Sunday, October 16, 2016

The Nobel prize in Chemistry 2016 was to Sauvage, Stoddart, and Feringa – It Happens Bulletin

The molecular motor is already today in the same phase as the electric motor in the 1830s. What new advances will bring the science?

Through a press release, the institute explained that, “the laureates of the Nobel peace prize of Chemical have brought to the molecular systems of the stalemate they were in and brought them to the united full of energy in which it is possible to control the movements.”

“In terms of development, the molecular motor is in the same spread that it was the electric motor in the 30′s of the NINETEENTH century, when scientists had several cranks rotating and wheels, without being aware that it would lead to electric trains, washing machines, fans and food processors”, stressed the Academy.

Jean-Pierre Sauvage, 71 years old, a teacher of the University of Strasbourg, France, is the first to have imagined these nanomachines, which it describes as a “molecular assembly capable of getting moving in a controlled way, in response to signals different: light, temperature change, etc.”.

Later, in 1991, Fraser Stoddart developed a rotaxane, a molecular architecture mechanically interlocked which consists of a molecule with the shape of a dumbbell from a gym, and showed that the ring could move around an axis molecular.

This discovery enabled him to create a ‘lift’ and a ‘muscle’ molecular.

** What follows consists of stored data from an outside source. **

Lemma DomainName_settled i : (0 ≤ i)%Z → ToASCII (DomainName i) = Some (DomainName i) → settled (DomainName i).
Proof.
  intros Hi Ha. pose proof (TLD_nonneg i Hi) as Ht. cbn zeta in Ht. split; [| | | |done]; unfold DomainName.
  - rewrite !str_forall_app, Itoa_chars by (done || apply lower_ldh_digit).
    by destruct Ht as [->|[->|[->| ->]]].
  - by eexists _, _.
  - assert (Hl : ∃ u c, at_index TLDs (Z.rem i 4) = u +:+ String c "" ∧ c ≠ "."%char).
    { destruct Ht as [->|[->|[->| ->]]];
        [by exists "n", "l"%char|by exists "co", "m"%char|by exists "d", "e"%char|by exists "tes", "t"%char]. }
    destruct Hl as (u & c & -> & Hc). rewrite !str_app_assoc, str_last_snoc. by intros [= ->].
  - rewrite str_app_assoc. apply Contains_mid.
Qed.
Lemma NameserverName_settled i : ToASCII (NameserverName i) = Some (NameserverName i) → settled (NameserverName i).
Proof.
  intros Ha. split; [| | | |done]; unfold NameserverName.
  - by rewrite !str_forall_app, Itoa_chars by (done || apply lower_ldh_digit).
  - by eexists _, _.
  - replace ".synthetic.example" with (".synthetic.exampl" +:+ String "e" "") by done.
    by rewrite !str_app_assoc, str_last_snoc.
  - replace ".synthetic.example" with ("." +:+ "synthetic.example") by done. rewrite str_app_assoc. apply Contains_mid.
Qed.
Lemma DomainName_len i : (0 ≤ i < 2 ^ 51)%Z → (1 ≤ len (DomainName i) ≤ 253)%Z.
Proof.
  intros Hi. unfold DomainName. rewrite !len_app. pose proof (Itoa_length i 51 Hi ltac:(done)).
  assert (len (at_index TLDs (Z.rem i 4)) ≤ 4)%Z.
  { pose proof (TLD_cases i) as Ht. set_unfold in Ht. by destruct Ht as [->|[->|[->|[->|[->|[]]]]]]. }
  change (len "syn-") with 4%Z. change (len ".") with 1%Z.
  assert (0 ≤ len (Itoa i))%Z by (unfold len; lia).
  assert (0 ≤ len (at_index TLDs (Z.rem i 4)))%Z by (unfold len; lia). lia.
Qed.
Lemma NameserverName_len i : (0 ≤ i < 2 ^ 51)%Z → (1 ≤ len (NameserverName i) ≤ 253)%Z.
Proof.
  intros Hi. unfold NameserverName. rewrite !len_app. pose proof (Itoa_length i 51 Hi ltac:(done)).
  change (len "ns") with 2%Z. change (len ".synthetic.example") with 18%Z.
  assert (0 ≤ len (Itoa i))%Z by (unfold len; lia). lia.
Qed.
Lemma Itoa_ascii i : is_ascii (Itoa i) = true.
Proof. apply Itoa_chars; [by intros [[] [] [] [] [] [] [] []]|done]. Qed.
Lemma DomainName_ascii i : (0 ≤ i)%Z → is_ascii (DomainName i) = true.
Proof.
  intros Hi. pose proof (TLD_nonneg i Hi) as Ht. unfold DomainName, is_ascii.
  rewrite !str_forall_app. change (str_forall is_ascii_byte (Itoa i)) with (is_ascii (Itoa i)).
  rewrite Itoa_ascii. by destruct Ht as [->|[->|[->| ->]]].
Qed.
Lemma EntityHandle_ascii i : is_ascii (EntityHandle i) = true.
Proof. unfold EntityHandle, is_ascii. rewrite str_forall_app. apply Itoa_ascii. Qed.
Lemma EntityHandle_ok i : (0 ≤ i < 2 ^ 50)%Z →
  Validate.Handle (EntityHandle i) = None ∧ plain_segment (EntityHandle i) ∧
  str_forall (λ c, negb (Ascii.eqb c "?")) (EntityHandle i) = true.
Proof.
  intros Hi.
  assert (Hc : str_forall (λ c, handle_byte c && negb (Ascii.eqb c ".")) (EntityHandle i) = true).
  { unfold EntityHandle. rewrite str_forall_app, Itoa_chars; [done| |done].
    by intros [[] [] [] [] [] [] [] []]. }
  split; [|split].
  - unfold Validate.Handle, MaxHandleLength. rewrite (proj2 (String.eqb_neq _ _)) by done.
    assert (Hl : (len (EntityHandle i) ≤ 58)%Z).
    { unfold EntityHandle. rewrite len_app. pose proof (Itoa_length i 50 Hi ltac:(done)).
      change (len "SYN-ENT-") with 8%Z. lia. }
    rewrite (proj2 (Z.ltb_ge _ _)) by lia.
    rewrite (str_forall_impl _ handle_byte _ ltac:(intros c Hx; by apply andb_true_iff in Hx as [? _]) Hc).
    cbn [negb]. assert (Hs : HasSuffix (EntityHandle i) "." = false).
    { apply not_true_iff_false. intros [r Hr]%HasSuffix_spec. rewrite Hr, str_forall_app in Hc.
      by apply andb_true_iff in Hc as [_ Hc]. }
    by rewrite Hs.
  - split_and!; [done..|]. eapply str_forall_impl; [|exact Hc]. by intros [[] [] [] [] [] [] [] []].
  - eapply str_forall_impl; [|exact Hc]. by intros [[] [] [] [] [] [] [] []].
Qed.
End names.

(** ** Bodies as the generator reads them *)
Definition content_common (c : content) : Common :=
  match c with
  | CDomain d => Domain_Common d | CEntity e => Entity_Common e | CNameserver n => Nameserver_Common n
  | CIPNetwork n => IPNetwork_Common n | CError e => Error_Common e | CHelp c _ => c
  | CDomainSearch r => DSR_Common r | CEntitySearch r => ESR_Common r | CNameserverSearch r => NSR_Common r
  end.

(** What decoding an encoded object gives, of the members the generator looks at: texts come
    back as they were if they are ASCII (encoding/json replaces what is not UTF-8).  The
    encoder is one that has a text for each of these objects; none of them has a time that
    encoding/json refuses. *)
Class JSONMembers `{JSONEncoder} `{JSONObject} := {
  members : content → body;
  members_decoded c : json_Unmarshal (json_Encode c) = inl (members c);
  members_class c : is_ascii (Common_ObjectClassName (content_common c)) = true →
    as_string (members c !! "objectClassName") = Common_ObjectClassName (content_common c);
  members_handle c : is_ascii (Common_Handle (content_common c)) = true →
    as_string (members c !! "handle") = Common_Handle (content_common c);
  members_ldhName d : is_ascii (Domain_LDHName d) = true →
    as_string (members (CDomain d) !! "ldhName") = Domain_LDHName d;
  members_errorCode e : as_float (members (CError e) !! "errorCode") = float_Z (Error_ErrorCode e) }.

Section server.
Context `{GoFmt} `{FloatToInt} `{JSONMembers} `{GoUnicode} `{GoMapRange} `{NetIPText} `{IDNA} `{MuxRedirect}.
Context (s : Server Store) (corpus : Z).

(** The request the client sends for the path of a query: a parameter after the question mark. *)
Definition url_request (p : string) : Request :=
  match Split p "?" with
  | path :: qs :: _ =>
      get_request "" path (match Split qs "=" with k :: v :: _ => [(k, v)] | _ => [] end)
  | _ => get_request "" p []
  end.

Definition ok_body (code : Z) (c : content) : list wop → Prop := λ ops,
  rw_status (serve ops rw_new) = Some code ∧ rw_body (serve ops rw_new) = json_Encode c.
Lemma writeJSON_body code c : ok_body code c (writeJSON code c).
Proof. done. Qed.
Lemma writeError_body code title : ok_body code (CError (error_object code title (s_Notices s) [])) (writeError code title (s_Notices s)).
Proof. done. Qed.

(** An answer that satisfies a query. *)
Definition satisfied (q : query) (ops : list wop) : Prop :=
  ∃ code, rw_status (serve ops rw_new) = Some code ∧ code = q_wantStatus q ∧
          verdict q code (rw_body (serve ops rw_new)) = Some None.
Lemma satisfied_by q ops code c v : ok_body code c ops → code = q_wantStatus q → q_validate q = Some v →
  v (members c) = "" → satisfied q ops.
Proof.
  intros [Hc Hb] Hq Hv Hm. exists code. split; [done|]. split; [done|]. unfold verdict.
  by rewrite Hb, Hq, Z.eqb_refl, members_decoded, Hv; cbn; rewrite Hm.
Qed.
Lemma want_string_ok key want wanted b : as_string (b !! key) = want → want_string key want wanted b = "".
Proof. intros E. unfold want_string. by rewrite E, String.eqb_refl. Qed.
Lemma want_class_ok c : is_ascii (Common_ObjectClassName (content_common c)) = true →
  want_class (Common_ObjectClassName (content_common c)) (members c) = "".
Proof. intros Ha. by apply want_string_ok, members_class. Qed.

(** A canonical path is handed to the handler of its route. *)
Lemma mux_routed path qs t w :
  cleanPath path = path → slash_redirect "GET" path = false → route_of "GET" path = t →
  (path =? "*")%string = false →
  mux_serve s (get_request "" path qs) w = serve_route s t (get_request "" path qs) w.
Proof.
  intros Hc Hs Hr Hstar. unfold mux_serve. cbn [r_RequestURI get_request r_EscapedPath r_Method].
  by rewrite Hstar, Hc, Hs, String.eqb_refl, Hr.
Qed.

(** A path of one class and one plain value reaches its handler. *)
Lemma object_request cls v e w :
  plain_segment v → str_forall (λ c, negb (Ascii.eqb c "?")) v = true →
  (cls, e) ∈ [("domain", EDomain v); ("entity", EEntity v); ("nameserver", ENameserver v); ("ip", EIP v)] →
  let p := "/" +:+ cls +:+ "/" +:+ v in
  url_request p = get_request "" p [] ∧ mux_serve s (get_request "" p []) w = handle s e (get_request "" p []) w.
Proof.
  intros Hv Hq Hin p. destruct (object_path_routes cls v e Hv Hin) as (Hc & Hs & Hr & _). fold p in Hc, Hs, Hr.
  assert (Hp : str_forall (λ c, negb (Ascii.eqb c "?")) p = true).
  { unfold p. rewrite !str_forall_app, Hq.
    repeat (apply elem_of_cons in Hin as [[= -> _]|Hin]; [done|]). by apply not_elem_of_nil in Hin. }
  split.
  - unfold url_request. by rewrite (Split_plain p "?" Hp).
  - by rewrite (mux_routed p [] _ w Hc Hs Hr).
Qed.

(** ** Every expectation is met *)
Context (Hsource : s_DS s = store_source) (Hindex : s_Search s = Some store_index) (Hboot : s_Bootstrap s = None).
Context (HDomain : ∀ i, (0 ≤ i)%Z → ToASCII (DomainName i) = Some (DomainName i)).
Context (HNameserver : ∀ i, (0 ≤ i)%Z → ToASCII (NameserverName i) = Some (NameserverName i)).

Definition seeded : Store := SeedSynthetic Memory.New corpus.
Definition answers_to (q : query) : Prop :=
  ∃ ops, mux_serve s (url_request (q_path q)) seeded = (ops, seeded) ∧ satisfied q ops.

Lemma accepts_plain p q : accepts (get_request "" p q) = true.
Proof. done. Qed.

Lemma domain_handled i w : (0 ≤ i < 2 ^ 51)%Z →
  let r := get_request "" ("/domain/" +:+ DomainName i) [] in
  url_request ("/domain/" +:+ DomainName i) = r ∧
  mux_serve s r w =
    (on_result (Store_GetDomain (DomainName i) w)
       (write_failure s) (λ d, writeJSON StatusOK (CDomain (Mapper.Domain d (opts s r)))), w).
Proof.
  intros Hi r. pose proof (DomainName_settled i ltac:(lia) (HDomain i ltac:(lia))) as Hset.
  destruct (settled_plain _ Hset) as [Hp Hq].
  destruct (object_request "domain" (DomainName i) (EDomain (DomainName i)) w Hp Hq ltac:(set_solver)) as [E1 E2].
  cbn [String.append] in E1, E2. split; [exact E1|]. unfold r.
  etrans; [exact E2|]. cbn [handle]. unfold HandleDomain. rewrite accepts_plain. cbn [negb].
  pose proof (DomainName_len i Hi) as Hl.
  rewrite (proj2 (PathSegment_None _)) by lia. rewrite settled_Normalize by done.
  rewrite (proj2 (DomainLength_None _)) by done. rewrite Hsource. cbn [GetDomain store_source].
  unfold redirect_or_error. by rewrite Hboot.
Qed.

Lemma nameserver_handled i w : (0 ≤ i < 2 ^ 51)%Z →
  let r := get_request "" ("/nameserver/" +:+ NameserverName i) [] in
  url_request ("/nameserver/" +:+ NameserverName i) = r ∧
  mux_serve s r w =
    (on_result (Store_GetNameserver (NameserverName i) w)
       (write_failure s) (λ n, writeJSON StatusOK (CNameserver (NameserverTopLevel n (opts s r)))), w).
Proof.
  intros Hi r. pose proof (NameserverName_settled i (HNameserver i ltac:(lia))) as Hset.
  destruct (settled_plain _ Hset) as [Hp Hq].
  destruct (object_request "nameserver" (NameserverName i) (ENameserver (NameserverName i)) w Hp Hq ltac:(set_solver)) as [E1 E2].
  cbn [String.append] in E1, E2. split; [exact E1|]. unfold r.
  etrans; [exact E2|]. cbn [handle]. unfold HandleNameserver. rewrite accepts_plain. cbn [negb].
  pose proof (NameserverName_len i Hi) as Hl.
  rewrite (proj2 (PathSegment_None _)) by lia. rewrite settled_Normalize by done.
  rewrite (proj2 (DomainLength_None _)) by done. by rewrite Hsource.
Qed.
Lemma entity_handled i w : (0 ≤ i < 2 ^ 50)%Z →
  let r := get_request "" ("/entity/" +:+ EntityHandle i) [] in
  url_request ("/entity/" +:+ EntityHandle i) = r ∧
  mux_serve s r w =
    (on_result (Store_GetEntity (EntityHandle i) w)
       (write_failure s) (λ c, writeJSON StatusOK (CEntity (EntityTopLevel c (opts s r)))), w).
Proof.
  intros Hi r. destruct (EntityHandle_ok i Hi) as (Hv & Hp & Hq).
  destruct (object_request "entity" (EntityHandle i) (EEntity (EntityHandle i)) w Hp Hq ltac:(set_solver)) as [E1 E2].
  cbn [String.append] in E1, E2. split; [exact E1|]. unfold r.
  etrans; [exact E2|]. cbn [handle]. unfold HandleEntity. rewrite accepts_plain, Hv. cbn [negb]. by rewrite Hsource.
Qed.
(** The URLs of the calls of a session that returned a response. *)
Definition succeeded (log : list (Request * Result Response)) : list string :=
  omap (λ '(req, res),
          match res with
          | Ok _ => Some (URL_String (req_URL req))
          | Err _ => None
          end) log.

(** The last [n] elements of a list. *)
Definition lastN {A} (n : nat) (l : list A) : list A :=
  drop (length l - n) l.

(** Lower case for the ASCII letters. *)
Fixpoint asciiLower (s : string) : string :=
  match s with
  | EmptyString => EmptyString
  | String c s' =>
      String (if is_upper c then ascii_of_nat (nat_of_ascii c + 32) else c)
             (asciiLower s')
  end.

(** A stand-in for the standard library in the examples: decimal scanning
    is not attempted, [ToLower] handles ASCII, the decoders are the
    identity, every URL parses. *)
Definition exampleLib : GoLib := {|
  fmt_Sscanf_d := λ _, None;
  strings_ToLower := asciiLower;
  http_NewRequest := λ _ url, inl (mkURL url "/");
  gzip_NewReader := λ r, inl r;
  zlib_NewReader := λ r, inl r
|}.

Definition chromeUA : string :=
  "Mozilla/5.0 (Windows NT 10.0; Win64; x64) AppleWebKit/537.36 (KHTML, like Gecko) Chrome/125.0.0.0 Safari/537.36".

Definition safariUA : string :=
  "Mozilla/5.0 (Macintosh; Intel Mac OS X 14_5) AppleWebKit/605.1.15 (KHTML, like Gecko) Version/17.4.1 Safari/605.1.15".

Definition exampleProfile (userAgent : string) : BrowserProfile :=
  mkBrowserProfile 1920 1080 24 1 "pt-BR,pt;q=0.9" "Win32" "Google Inc."
                   (-180) "1700000000-1" 0 userAgent.

Definition exampleConfig : ClientConfig := mkClientConfig "" false false 1 0.

(** A world whose clock advances by one, whose generators repeat their
    seed, whose [range] statements follow [seed] and whose network follows
    [net]. *)
Definition worldWith (seed : nat → nat) (net : nat → Request → RoundTrip)
    : World :=
  mkWorld (λ k, Z.of_nat k) O (λ s _, s) (λ _, seed) O net O [].

Definition okResponse (status : Z) : Response := mkResponse status ∅ [] None.

(** A network that answers every request with status 200. *)
Definition quietNet : nat → Request → RoundTrip :=
  λ _ _, RoundTripResponse (okResponse 200).

(** A response that redirects to [loc] with the method GET. *)
Definition redirectTo (loc : string) : Response :=
  mkResponse 302 ∅ [] (Some ("GET", mkURL loc "/")).

(** A network that answers the first [n] round trips with a redirect and
    every later one with [final]. *)
Definition chainNet (n : nat) (final : Response) : nat → Request → RoundTrip :=
  λ k _, if (k <? n)%nat
         then RoundTripResponse
                (redirectTo ("http://example.com/hop" +:+ itoa (Z.of_nat k)))
         else RoundTripResponse final.

(** A network whose first round trip fails and whose later ones return the
    status 503. *)
Definition resetThen503 : nat → Request → RoundTrip :=
  λ k _, match k with
         | O => RoundTripError (errorString "connection reset by peer")
         | _ => RoundTripResponse (okResponse 503)
         end.

(** The network of [w] redirects the next [n] round trips, whatever the
    request sent. *)
Definition redirects (w : World) (n : nat) : Prop :=
  ∀ k req, (k < n)%nat →
    ∃ resp, network w (sent w + k)%nat req = RoundTripResponse resp
            ∧ is_Some (redirect resp).

(** After [n] more round trips the network of [w] answers [final],
    whatever the request sent. *)
Definition answers (w : World) (n : nat) (final : Response) : Prop :=
  ∀ req, network w (sent w + n)%nat req = RoundTripResponse final.

(** The options [o] with other values in the two redirect fields. *)
Definition withRedirects (o : RequestOptions) (followRedirects : bool)
    (maxRedirects : Z) : RequestOptions :=
  mkRequestOptions (Headers o) (IsNavigate o) (Referrer o) (Origin o)
                   followRedirects maxRedirects.

(** The empty profile cache of a new process. *)
Definition emptyCache : Cache := mkCache [] ∅.

(** Two goroutines that each take one step in turn. *)
Definition alternate : list nat := [0; 1; 0; 1; 0; 1]%nat.

(** A [range] order that visits the keys of [browserFingerprints] as
    Firefox, Safari, Edge, Chrome. *)
Definition safariFirst : nat → nat :=
  λ k, match k with 3 => 3 | 1 => 1 | _ => 0 end%nat.

(** ** Frequencies of the random headers *)

(** The values [x] for which a raw value gives the draw [x / 2^24]. *)
Definition float32Values : list Z := seqZ 0 (Z.pos float32Grid).

(** A source whose raw values at the positions [i], [i+1], ... are [ds] and
    those of [base] elsewhere. *)
Definition override (base : nat → Z) (i : nat) (ds : list Z) : nat → Z :=
  λ j, if decide (i ≤ j)%nat then default (base j) (ds !! (j - i)%nat)
       else base j.

(** The number of elements of [l] that satisfy [p], and the sum of [f] over
    [l]. *)
Fixpoint countb {A} (p : A → bool) (l : list A) : Z :=
  match l with
  | [] => 0
  | x :: l' => (if p x then 1 else 0) + countb p l'
  end.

as a child, Stoddart grew up on a family farm.

Sauvage, he said to French television that he had not anticipated.

The Chemical is the last Nobel Prize of science that delivered the Academy this year.

“I am very surprised and very happy because I share the prize with two researchers who I admire greatly,” explained the agency Swedish TT.

Bernard L. Feringa designed and synthesized a molecule that rotates in a specific direction, which means the first molecular motor. “Then people said: ‘why do we need a machine flying?’ and now we have the Boeing 747 and the Airbus”.

“In the future we will have all kinds of materials with autonomous functions…”

The molecular machines can be used for the development of new materials, sensors and energy storage systems”, stated the jury once announced the winners.

The Nobel prize Chemistry this year, got it machines tiny, nanometer-scale. In 2015, the award it was to the swede Thomas Lindahl, the american Paul Modrich, and the Turkish american Aziz Sancar for his studies on the mechanism of DNA repair.

In that sense, needless to reaffirm the value of the work of these seven giants of the laboratory that began on Monday with the biologist japanese Yoshinori Ohsumi, who was granted the Nobel Medicine to discover autophagy -a mechanism that allows cells to recycle their components and to remodel itself or self-destruct, according to the conditions they face-has allowed it to advance, among other things, in the understanding of aging and in the management of diseases such as cancer.